§ TASK:
For the material below, return exactly the lines starting at the one holding "if decide (b = list) then Ok (Some m) else" and ending at the one holding "length (take (Z.to_nat", counting both as part of the range.

§ RECORD SET:
[Start of section]

(** ** The program: copies *)

Definition ofpbuf_new_with_headroom (base : nat) (size headroom : Z) : Res ofpbuf :=
  let b := ofpbuf_new base (u32 (size + headroom)) in
  ofpbuf_reserve b headroom.

Definition ofpbuf_clone_data_with_headroom (base : nat) (data : list Z) (headroom : Z) : Res ofpbuf :=
  let* b := ofpbuf_new_with_headroom base (Z.of_nat (length data)) headroom in
  let* (_, b) := ofpbuf_put b data in
  Ok b.

Definition ofpbuf_clone_data (base : nat) (data : list Z) : Res ofpbuf :=
  ofpbuf_clone_data_with_headroom base data 0.

Definition ofpbuf_clone_with_headroom (base : nat) (buffer : ofpbuf) (headroom : Z) : Res ofpbuf :=
  let* data := ld buffer (b_data buffer) (b_size buffer) in
  let* new_buffer := ofpbuf_clone_data_with_headroom base data headroom in
  let data_delta := b_data new_buffer - b_data buffer in
  let shift l := (fun p => p + data_delta) <$> l in
  Ok (with_layers new_buffer (shift (l2 buffer)) (shift (l2_5 buffer)) (shift (l3 buffer))
        (shift (l4 buffer)) (shift (l7 buffer))).

Definition ofpbuf_clone (base : nat) (buffer : ofpbuf) : Res ofpbuf :=
  ofpbuf_clone_with_headroom base buffer 0.

(** ** The program: hexadecimal input ([lib/util.c] for the digits) *)

Definition hexit_value (c : Z) : Z :=
  if (48 <=? c) && (c <=? 57) then c - 48
  else if (c =? 97) || (c =? 65) then 0xa
  else if (c =? 98) || (c =? 66) then 0xb
  else if (c =? 99) || (c =? 67) then 0xc
  else if (c =? 100) || (c =? 68) then 0xd
  else if (c =? 101) || (c =? 69) then 0xe
  else if (c =? 102) || (c =? 70) then 0xf
  else -1.

(** [None] when one of the [n] characters is not a hexadecimal digit; the
    terminating null character is one that is not. *)
Fixpoint hexits_value (value : Z) (s : list Z) (n : nat) {struct n} : option Z :=
  match n with
  | O => Some value
  | S n =>
      match s with
      | [] => None
      | c :: s => let hexit := hexit_value c in
                  if hexit <? 0 then None else hexits_value (u32 (value * 16 + hexit)) s n
      end
  end.

(** [s += strspn(s, " \t\r\n")] *)
Fixpoint skip_space (s : list Z) : list Z :=
  match s with
  | c :: s' => if (c =? 32) || (c =? 9) || (c =? 13) || (c =? 10) then skip_space s' else s
  | [] => []
  end.

(** [fuel] bounds the number of bytes added; a string of [k] characters adds at
    most [k] of them.  The result is the rest of the string. *)
Fixpoint ofpbuf_put_hex_loop (fuel : nat) (b : ofpbuf) (s : list Z) {struct fuel}
  : Res (list Z * ofpbuf) :=
  let s := skip_space s in
  match hexits_value 0 s 2, fuel with
  | Some byte, S fuel =>
      let* (_, b) := ofpbuf_put b [u8 byte] in
      ofpbuf_put_hex_loop fuel b (drop 2 s)
  | _, _ => Ok (s, b)
  end.
Definition ofpbuf_put_hex (b : ofpbuf) (s : list Z) : Res (list Z * Z * ofpbuf) :=
  let initial_size := b_size b in
  let* (s, b) := ofpbuf_put_hex_loop (length s) b s in
  Ok (s, u32 (b_size b - initial_size), b).

(** ** The program: lists of buffers *)

(** The traversal keeps the next node before it removes one.  [ofpbuf_delete]
    frees the node with the buffer. *)
Fixpoint list_delete_loop (fuel : nat) (m : mem) (list b : addr) {struct fuel} : Res (option mem) :=
  if decide (b = list) then Ok (Some m) else
  match fuel with
  | O => Ok None
  | S fuel =>
      let* next := get_next m b in
      let* (m, _) := list_remove m b in
      list_delete_loop fuel (delete b m) list next
  end.
Definition ofpbuf_list_delete (fuel : nat) (m : mem) (list : addr) : Res (option mem) :=
  let* b := get_next m list in list_delete_loop fuel m list b.

(** ** Well-formed buffers and their contents *)

Record ofpbuf_wf (b : ofpbuf) : Prop := {
  wf_data : 0 <= b_data b;
  wf_size : 0 <= b_size b;
  wf_end : b_data b + b_size b <= b_allocated b;
  wf_alloc : b_allocated b < 2 ^ 32
}.

(** The bytes in use. *)
Definition contents (b : ofpbuf) : cbuf :=
  take (Z.to_nat (b_size b)) (drop (Z.to_nat (b_data b)) (b_store b)).

(** A buffer that holds the bytes [xs]. *)
Definition holds (b : ofpbuf) (xs : list Z) : Prop :=
  ofpbuf_wf b /\ contents b = Some <$> xs.

(** A pointer as an offset from the first byte in use. *)
Definition rel (b : ofpbuf) (p : option Z) : option Z := (fun p => p - b_data b) <$> p.

Definition rel_layers (b : ofpbuf) : list (option Z) :=
  rel b <$> [l2 b; l2_5 b; l3 b; l4 b; l7 b].

(** *** Blocks *)

Lemma slice_ok m o n : 0 <= o -> 0 <= n -> o + n <= Z.of_nat (length m) ->
  slice m o n = Ok (take (Z.to_nat n) (drop (Z.to_nat o) m)).
Proof. intros. unfold slice. repeat case_bool; try lia; done. Qed.

Lemma blit_ok m o bs : 0 <= o -> o + Z.of_nat (length bs) <= Z.of_nat (length m) ->
  blit m o bs = Ok (take (Z.to_nat o) m ++ bs ++ drop (Z.to_nat o + length bs) m).
Proof. intros. unfold blit. repeat case_bool; try lia; done. Qed.

Lemma length_blit (m : cbuf) o (bs : cbuf) : 0 <= o -> o + Z.of_nat (length bs) <= Z.of_nat (length m) ->
  length (take (Z.to_nat o) m ++ bs ++ drop (Z.to_nat o + length bs) m) = length m.
Proof. intros. rewrite !length_app, length_take, length_drop. lia. Qed.

Lemma length_uninit n : 0 <= n -> Z.of_nat (length (uninit n)) = n.
Proof. intros. unfold uninit. rewrite length_replicate. lia. Qed.

Lemma init_bytes_some xs : init_bytes (Some <$> xs) = Ok xs.
Proof. induction xs as [|x xs IH]; [done|]. csimpl. by rewrite IH. Qed.

Lemma length_contents b : ofpbuf_wf b -> length (contents b) = Z.to_nat (b_size b).
Proof.
  intros [H1 H2 H3 H4]. unfold contents, b_allocated in *.
  rewrite length_take, length_drop. lia.
Qed.

Lemma holds_length b xs : holds b xs -> Z.of_nat (length xs) = b_size b.
Proof.
  intros [Hw Hc]. pose proof (length_contents b Hw) as H. rewrite Hc, length_fmap in H.
  pose proof (wf_size b Hw). lia.
Qed.

(** The block of a buffer: headroom, contents, tailroom. *)
Lemma store_split b : ofpbuf_wf b ->
  b_store b = take (Z.to_nat (b_data b)) (b_store b) ++ contents b ++
              drop (Z.to_nat (b_data b + b_size b)) (b_store b).
Proof.
  intros [H1 H2 H3 H4]. unfold contents.
  rewrite <- (take_drop (Z.to_nat (b_data b)) (b_store b)) at 1. f_equal.
  rewrite <- (take_drop (Z.to_nat (b_size b)) (drop (Z.to_nat (b_data b)) (b_store b))) at 1.
  f_equal. rewrite drop_drop. f_equal. lia.
Qed.

(** A buffer described by the three parts of its block. *)
Lemma contents_parts b h c t : b_store b = h ++ c ++ t ->
  Z.of_nat (length h) = b_data b -> Z.of_nat (length c) = b_size b -> contents b = c.
Proof.
  intros E Hh Hc. unfold contents. rewrite E.
  rewrite drop_app_length' by lia. rewrite take_app_length' by lia. done.
Qed.

Lemma wf_parts b h c t : b_store b = h ++ c ++ t ->
  Z.of_nat (length h) = b_data b -> Z.of_nat (length c) = b_size b ->
  b_allocated b < 2 ^ 32 -> ofpbuf_wf b.
Proof.
  intros E Hh Hc Ha. split; try lia. unfold b_allocated. rewrite E, !length_app. lia.
Qed.

Lemma tailroom_nonneg b : ofpbuf_wf b -> 0 <= ofpbuf_tailroom b.
Proof. intros [H1 H2 H3 H4]. unfold ofpbuf_tailroom, ofpbuf_end, ofpbuf_tail. lia. Qed.
(** A header pointer that must not be null. *)
Definition the (p : option Z) : Res Z :=
  match p with Some p => Ok p | None => Fault NullDeref end.

Definition ld8 (b : ofpbuf) (p : Z) : Res Z := rmap le_word (ld b p 1).
Definition ld16 (b : ofpbuf) (p : Z) : Res Z := rmap le_word (ld b p 2).
Definition st8 (b : ofpbuf) (p v : Z) : Res ofpbuf := st b p [u8 v].
Definition st16 (b : ofpbuf) (p v : Z) : Res ofpbuf := st b p (le16_bytes (u16 v)).

Definition get_16aligned_be32 (b : ofpbuf) (x : Z) : Res Z :=
  let* hi := ld16 b x in
  let* lo := ld16 b (x + 2) in
  Ok (Z.lor (u32 (Z.shiftl lo 16)) hi).

Definition put_16aligned_be32 (b : ofpbuf) (x value : Z) : Res ofpbuf :=
  let* b := st16 b x value in
  st16 b (x + 2) (Z.shiftr value 16).

(** ** Constants *)

Definition ETH_ADDR_LEN : Z := 6.
Definition ETH_HEADER_LEN : Z := 14.
Definition VLAN_HEADER_LEN : Z := 4.
Definition VLAN_ETH_HEADER_LEN : Z := 18.
Definition MPLS_HLEN : Z := 4.
Definition ARP_ETH_HEADER_LEN : Z := 28.

Definition ETH_TYPE_IP : Z := 0x0800.
Definition ETH_TYPE_ARP : Z := 0x0806.
Definition ETH_TYPE_VLAN : Z := 0x8100.
Definition ETH_TYPE_IPV6 : Z := 0x86dd.
Definition ETH_TYPE_RARP : Z := 0x8035.
Definition ETH_TYPE_MPLS : Z := 0x8847.
Definition ETH_TYPE_MPLS_MCAST : Z := 0x8848.

Definition VLAN_VID_MASK : Z := 0x0fff.
Definition VLAN_PCP_MASK : Z := 0xe000.
Definition VLAN_PCP_SHIFT : Z := 13.
Definition VLAN_CFI : Z := 0x1000.

Definition MPLS_TTL_MASK : Z := 0x000000ff.
Definition MPLS_TTL_SHIFT : Z := 0.
Definition MPLS_BOS_MASK : Z := 0x00000100.
Definition MPLS_BOS_SHIFT : Z := 8.
Definition MPLS_TC_MASK : Z := 0x00000e00.
Definition MPLS_TC_SHIFT : Z := 9.
Definition MPLS_LABEL_MASK : Z := 0xfffff000.
Definition MPLS_LABEL_SHIFT : Z := 12.

Definition IPV6_LABEL_MASK : Z := 0x000fffff.

(** Protocol numbers of [<netinet/in.h>]. *)
Definition IPPROTO_ICMP : Z := 1.
Definition IPPROTO_TCP : Z := 6.
Definition IPPROTO_UDP : Z := 17.
Definition IPPROTO_SCTP : Z := 132.
Definition IPPROTO_HOPOPTS : Z := 0.
Definition IPPROTO_ROUTING : Z := 43.
Definition IPPROTO_FRAGMENT : Z := 44.
Definition IPPROTO_AH : Z := 51.
Definition IPPROTO_ICMPV6 : Z := 58.
Definition IPPROTO_NONE : Z := 59.
Definition IPPROTO_DSTOPTS : Z := 60.

(** Field offsets of the C structures. *)
Definition eth_src_ofs : Z := 6.
Definition eth_type_ofs : Z := 12.
Definition veth_next_type_ofs : Z := 16.
Definition ip_tos_ofs : Z := 1.
Definition ip_tot_len_ofs : Z := 2.
Definition ip_frag_off_ofs : Z := 6.
Definition ip_ttl_ofs : Z := 8.
Definition ip_proto_ofs : Z := 9.
Definition ip_csum_ofs : Z := 10.
Definition ip_src_ofs : Z := 12.
Definition ip_dst_ofs : Z := 16.
Definition ip6_plen_ofs : Z := 4.
Definition ip6_nxt_ofs : Z := 6.
Definition ip6_hlim_ofs : Z := 7.
Definition ip6_src_ofs : Z := 8.
Definition ip6_dst_ofs : Z := 24.
Definition sizeof_ip6_hdr : Z := 40.
Definition tp_dst_ofs : Z := 2.
Definition tcp_ctl_ofs : Z := 12.
Definition tcp_csum_ofs : Z := 16.
Definition udp_csum_ofs : Z := 6.
Definition sctp_csum_ofs : Z := 8.

(** ** The program: VLAN tags *)

Definition eth_push_vlan (packet : ofpbuf) (tci : Z) : Res ofpbuf :=
  let eh := b_data packet in
  let* eth_dst := ld packet eh ETH_ADDR_LEN in
  let* eth_src := ld packet (eh + eth_src_ofs) ETH_ADDR_LEN in
  let* eth_type := ld16 packet (eh + eth_type_ofs) in
  let tmp := eth_dst ++ eth_src ++ le16_bytes (htons ETH_TYPE_VLAN)
             ++ le16_bytes (Z.land tci (htons (Z.lnot VLAN_CFI))) ++ le16_bytes eth_type in
  let* (veh, packet) := ofpbuf_push_uninit packet VLAN_HEADER_LEN in
  let* packet := st packet (snd veh) tmp in
  Ok (with_layers packet (Some (b_data packet)) (l2_5 packet) (l3 packet) (l4 packet) (l7 packet)).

[End of section]

§ OUTPUT FOR THIS TASK:
  if decide (b = list) then Ok (Some m) else
  match fuel with
  | O => Ok None
  | S fuel =>
      let* next := get_next m b in
      let* (m, _) := list_remove m b in
      list_delete_loop fuel (delete b m) list next
  end.
Definition ofpbuf_list_delete (fuel : nat) (m : mem) (list : addr) : Res (option mem) :=
  let* b := get_next m list in list_delete_loop fuel m list b.

(** ** Well-formed buffers and their contents *)

Record ofpbuf_wf (b : ofpbuf) : Prop := {
  wf_data : 0 <= b_data b;
  wf_size : 0 <= b_size b;
  wf_end : b_data b + b_size b <= b_allocated b;
  wf_alloc : b_allocated b < 2 ^ 32
}.

(** The bytes in use. *)
Definition contents (b : ofpbuf) : cbuf :=
  take (Z.to_nat (b_size b)) (drop (Z.to_nat (b_data b)) (b_store b)).

(** A buffer that holds the bytes [xs]. *)
Definition holds (b : ofpbuf) (xs : list Z) : Prop :=
  ofpbuf_wf b /\ contents b = Some <$> xs.

(** A pointer as an offset from the first byte in use. *)
Definition rel (b : ofpbuf) (p : option Z) : option Z := (fun p => p - b_data b) <$> p.

Definition rel_layers (b : ofpbuf) : list (option Z) :=
  rel b <$> [l2 b; l2_5 b; l3 b; l4 b; l7 b].

(** *** Blocks *)

Lemma slice_ok m o n : 0 <= o -> 0 <= n -> o + n <= Z.of_nat (length m) ->
  slice m o n = Ok (take (Z.to_nat n) (drop (Z.to_nat o) m)).
Proof. intros. unfold slice. repeat case_bool; try lia; done. Qed.

Lemma blit_ok m o bs : 0 <= o -> o + Z.of_nat (length bs) <= Z.of_nat (length m) ->
  blit m o bs = Ok (take (Z.to_nat o) m ++ bs ++ drop (Z.to_nat o + length bs) m).
Proof. intros. unfold blit. repeat case_bool; try lia; done. Qed.

Lemma length_blit (m : cbuf) o (bs : cbuf) : 0 <= o -> o + Z.of_nat (length bs) <= Z.of_nat (length m) ->
  length (take (Z.to_nat o) m ++ bs ++ drop (Z.to_nat o + length bs) m) = length m.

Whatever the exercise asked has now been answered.